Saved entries
■ ■ ■
(** C9: with a VDD supply configured (and regulators compiled in), a
    call of [adc_vdd_value] that succeeds has looked the supply up and
    read its value [v]; [v] is then the cached [vdd_microvolts], and
    [*uV] is [v], multiplied by -1 exactly when [vdd_polarity_negative]
    is set. *)
Theorem adc_vdd_value_live (uV : Z) s vdd :
  vdd_supply (uc_pdata s) = Some vdd ->
  (forall r w, is_int (regulator_get_value ext r w).1) ->
  let '((ret, uV'), s') := adc_vdd_value true ext uV s in
  ret = 0 ->
  exists supply w1 v,
    device_get_supply_regulator ext "vdd-supply" (Some vdd) (world s)
      = ((0, supply), w1)
    /\ regulator_get_value ext supply w1 = (v, world s')
    /\ 0 <= v
    /\ trace s' = trace s ++ [EvGetSupplyRegulator "vdd-supply";
                              EvRegulatorGetValue supply]
    /\ vdd_microvolts (uc_pdata s') = v
    /\ uV' = v * (if vdd_polarity_negative (uc_pdata s) then -1 else 1).
Proof.
  intros Hvdd Hint.
  destruct (device_get_supply_regulator ext "vdd-supply" (Some vdd) (world s))
    as [[r0 supply] w1] eqn:Hget.
  destruct (regulator_get_value ext supply w1) as [v w2] eqn:Hval.
  destruct (Z.eqb_spec r0 0) as [->|Hr0].
  - destruct (Z.ltb_spec v 0) as [Hneg|Hpos].
    + unfold adc_vdd_value, adc_vdd_platdata_update. unfold_monad.
      simpl. rewrite !Hvdd. simpl. rewrite Hget. simpl. rewrite Hval. simpl.
      rewrite (proj2 (Z.ltb_lt v 0) Hneg). simpl.
      assert (Hv0 : v <> 0) by lia.
      repeat (rewrite (proj2 (Z.eqb_neq v 0) Hv0); simpl).
      intros ->. lia.
    + pose proof (Hint supply w1) as Hv. rewrite Hval in Hv.
      unfold is_int in Hv. simpl in Hv.
      rewrite (adc_vdd_value_live_ok uV s vdd supply w1 v w2) by (first [assumption | lia]).
      intros _. exists supply, w1, v. simpl. repeat split; assumption.
  - unfold adc_vdd_value, adc_vdd_platdata_update. unfold_monad.
    simpl. rewrite !Hvdd. simpl. rewrite Hget. simpl.
    repeat (rewrite (proj2 (Z.eqb_neq r0 0) Hr0); simpl).
    intros ->. contradiction.
Qed.

End Voltage.

(** The examples of the specification: no supply and the sentinel give
    [-ENODATA]; no supply, 1800 uV and negative polarity give -1800. *)
Lemma adc_vdd_value_no_supply_witness :
  adc_vdd_value true Sim.ext 0
    (Sim.start (Sim.pdata 10 None None false (- ENODATA)))
  = ((- ENODATA, 0), Sim.start (Sim.pdata 10 None None false (- ENODATA)))
  /\ adc_vdd_value true Sim.ext 0
       (Sim.start (Sim.pdata 10 None None true 1800))
     = ((0, -1800), Sim.start (Sim.pdata 10 None None true 1800)).
Proof.
  split.
  - apply (adc_vdd_value_no_supply Sim.ext true 0
             (Sim.start (Sim.pdata 10 None None false (- ENODATA))));
      [reflexivity | vm_compute; split; discriminate].
  - apply (adc_vdd_value_no_supply Sim.ext true 0
             (Sim.start (Sim.pdata 10 None None true 1800)));
      [reflexivity | vm_compute; split; discriminate].
Defined.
■ ■ ■
[Your objective]
Print the entries once more, character for character.

[Completed exercise]
(** C9: with a VDD supply configured (and regulators compiled in), a
    call of [adc_vdd_value] that succeeds has looked the supply up and
    read its value [v]; [v] is then the cached [vdd_microvolts], and
    [*uV] is [v], multiplied by -1 exactly when [vdd_polarity_negative]
    is set. *)
Theorem adc_vdd_value_live (uV : Z) s vdd :
  vdd_supply (uc_pdata s) = Some vdd ->
  (forall r w, is_int (regulator_get_value ext r w).1) ->
  let '((ret, uV'), s') := adc_vdd_value true ext uV s in
  ret = 0 ->
  exists supply w1 v,
    device_get_supply_regulator ext "vdd-supply" (Some vdd) (world s)
      = ((0, supply), w1)
    /\ regulator_get_value ext supply w1 = (v, world s')
    /\ 0 <= v
    /\ trace s' = trace s ++ [EvGetSupplyRegulator "vdd-supply";
                              EvRegulatorGetValue supply]
    /\ vdd_microvolts (uc_pdata s') = v
    /\ uV' = v * (if vdd_polarity_negative (uc_pdata s) then -1 else 1).
Proof.
  intros Hvdd Hint.
  destruct (device_get_supply_regulator ext "vdd-supply" (Some vdd) (world s))
    as [[r0 supply] w1] eqn:Hget.
  destruct (regulator_get_value ext supply w1) as [v w2] eqn:Hval.
  destruct (Z.eqb_spec r0 0) as [->|Hr0].
  - destruct (Z.ltb_spec v 0) as [Hneg|Hpos].
    + unfold adc_vdd_value, adc_vdd_platdata_update. unfold_monad.
      simpl. rewrite !Hvdd. simpl. rewrite Hget. simpl. rewrite Hval. simpl.
      rewrite (proj2 (Z.ltb_lt v 0) Hneg). simpl.
      assert (Hv0 : v <> 0) by lia.
      repeat (rewrite (proj2 (Z.eqb_neq v 0) Hv0); simpl).
      intros ->. lia.
    + pose proof (Hint supply w1) as Hv. rewrite Hval in Hv.
      unfold is_int in Hv. simpl in Hv.
      rewrite (adc_vdd_value_live_ok uV s vdd supply w1 v w2) by (first [assumption | lia]).
      intros _. exists supply, w1, v. simpl. repeat split; assumption.
  - unfold adc_vdd_value, adc_vdd_platdata_update. unfold_monad.
    simpl. rewrite !Hvdd. simpl. rewrite Hget. simpl.
    repeat (rewrite (proj2 (Z.eqb_neq r0 0) Hr0); simpl).
    intros ->. contradiction.
Qed.

End Voltage.

(** The examples of the specification: no supply and the sentinel give
    [-ENODATA]; no supply, 1800 uV and negative polarity give -1800. *)
Lemma adc_vdd_value_no_supply_witness :
  adc_vdd_value true Sim.ext 0
    (Sim.start (Sim.pdata 10 None None false (- ENODATA)))
  = ((- ENODATA, 0), Sim.start (Sim.pdata 10 None None false (- ENODATA)))
  /\ adc_vdd_value true Sim.ext 0
       (Sim.start (Sim.pdata 10 None None true 1800))
     = ((0, -1800), Sim.start (Sim.pdata 10 None None true 1800)).
Proof.
  split.
  - apply (adc_vdd_value_no_supply Sim.ext true 0
             (Sim.start (Sim.pdata 10 None None false (- ENODATA))));
      [reflexivity | vm_compute; split; discriminate].
  - apply (adc_vdd_value_no_supply Sim.ext true 0
             (Sim.start (Sim.pdata 10 None None true 1800)));
      [reflexivity | vm_compute; split; discriminate].
Defined.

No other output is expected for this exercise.